*** Block opens ***

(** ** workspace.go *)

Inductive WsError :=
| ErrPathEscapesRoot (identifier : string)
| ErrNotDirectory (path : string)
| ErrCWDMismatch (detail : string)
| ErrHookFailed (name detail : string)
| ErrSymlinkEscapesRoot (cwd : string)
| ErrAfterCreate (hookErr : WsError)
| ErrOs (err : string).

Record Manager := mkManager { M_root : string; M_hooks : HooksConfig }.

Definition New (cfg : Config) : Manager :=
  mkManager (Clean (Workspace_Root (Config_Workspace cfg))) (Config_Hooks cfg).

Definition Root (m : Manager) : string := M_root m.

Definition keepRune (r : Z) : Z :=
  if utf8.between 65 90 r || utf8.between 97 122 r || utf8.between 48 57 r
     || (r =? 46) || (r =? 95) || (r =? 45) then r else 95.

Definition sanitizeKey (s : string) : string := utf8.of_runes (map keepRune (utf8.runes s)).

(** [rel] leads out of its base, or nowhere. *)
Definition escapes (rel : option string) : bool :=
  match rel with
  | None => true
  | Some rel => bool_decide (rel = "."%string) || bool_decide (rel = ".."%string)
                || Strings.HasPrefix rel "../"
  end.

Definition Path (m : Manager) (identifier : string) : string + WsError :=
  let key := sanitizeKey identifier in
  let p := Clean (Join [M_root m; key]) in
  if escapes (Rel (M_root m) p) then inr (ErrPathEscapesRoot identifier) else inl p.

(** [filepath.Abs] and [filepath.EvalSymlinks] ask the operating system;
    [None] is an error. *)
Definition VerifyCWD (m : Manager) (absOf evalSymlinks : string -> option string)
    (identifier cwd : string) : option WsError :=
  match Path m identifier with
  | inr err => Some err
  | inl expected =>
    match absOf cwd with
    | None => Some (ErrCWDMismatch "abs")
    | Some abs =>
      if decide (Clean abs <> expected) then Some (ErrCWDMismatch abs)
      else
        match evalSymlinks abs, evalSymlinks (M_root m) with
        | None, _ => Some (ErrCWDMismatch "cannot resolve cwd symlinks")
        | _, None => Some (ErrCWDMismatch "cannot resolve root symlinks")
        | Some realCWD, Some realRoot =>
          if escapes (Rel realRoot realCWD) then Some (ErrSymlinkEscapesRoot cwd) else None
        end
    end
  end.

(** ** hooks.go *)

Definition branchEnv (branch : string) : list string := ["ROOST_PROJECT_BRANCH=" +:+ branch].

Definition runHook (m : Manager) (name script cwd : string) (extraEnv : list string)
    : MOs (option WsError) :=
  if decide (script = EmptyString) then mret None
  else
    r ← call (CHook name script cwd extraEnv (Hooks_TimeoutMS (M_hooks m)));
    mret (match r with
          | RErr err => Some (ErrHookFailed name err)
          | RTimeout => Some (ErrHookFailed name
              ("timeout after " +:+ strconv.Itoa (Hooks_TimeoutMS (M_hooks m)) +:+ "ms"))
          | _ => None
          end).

*** Block closes ***

Filter the records above for lines containing the word "cannot", and copy those lines.

Output of the exercise =
        | None, _ => Some (ErrCWDMismatch "cannot resolve cwd symlinks")
        | _, None => Some (ErrCWDMismatch "cannot resolve root symlinks")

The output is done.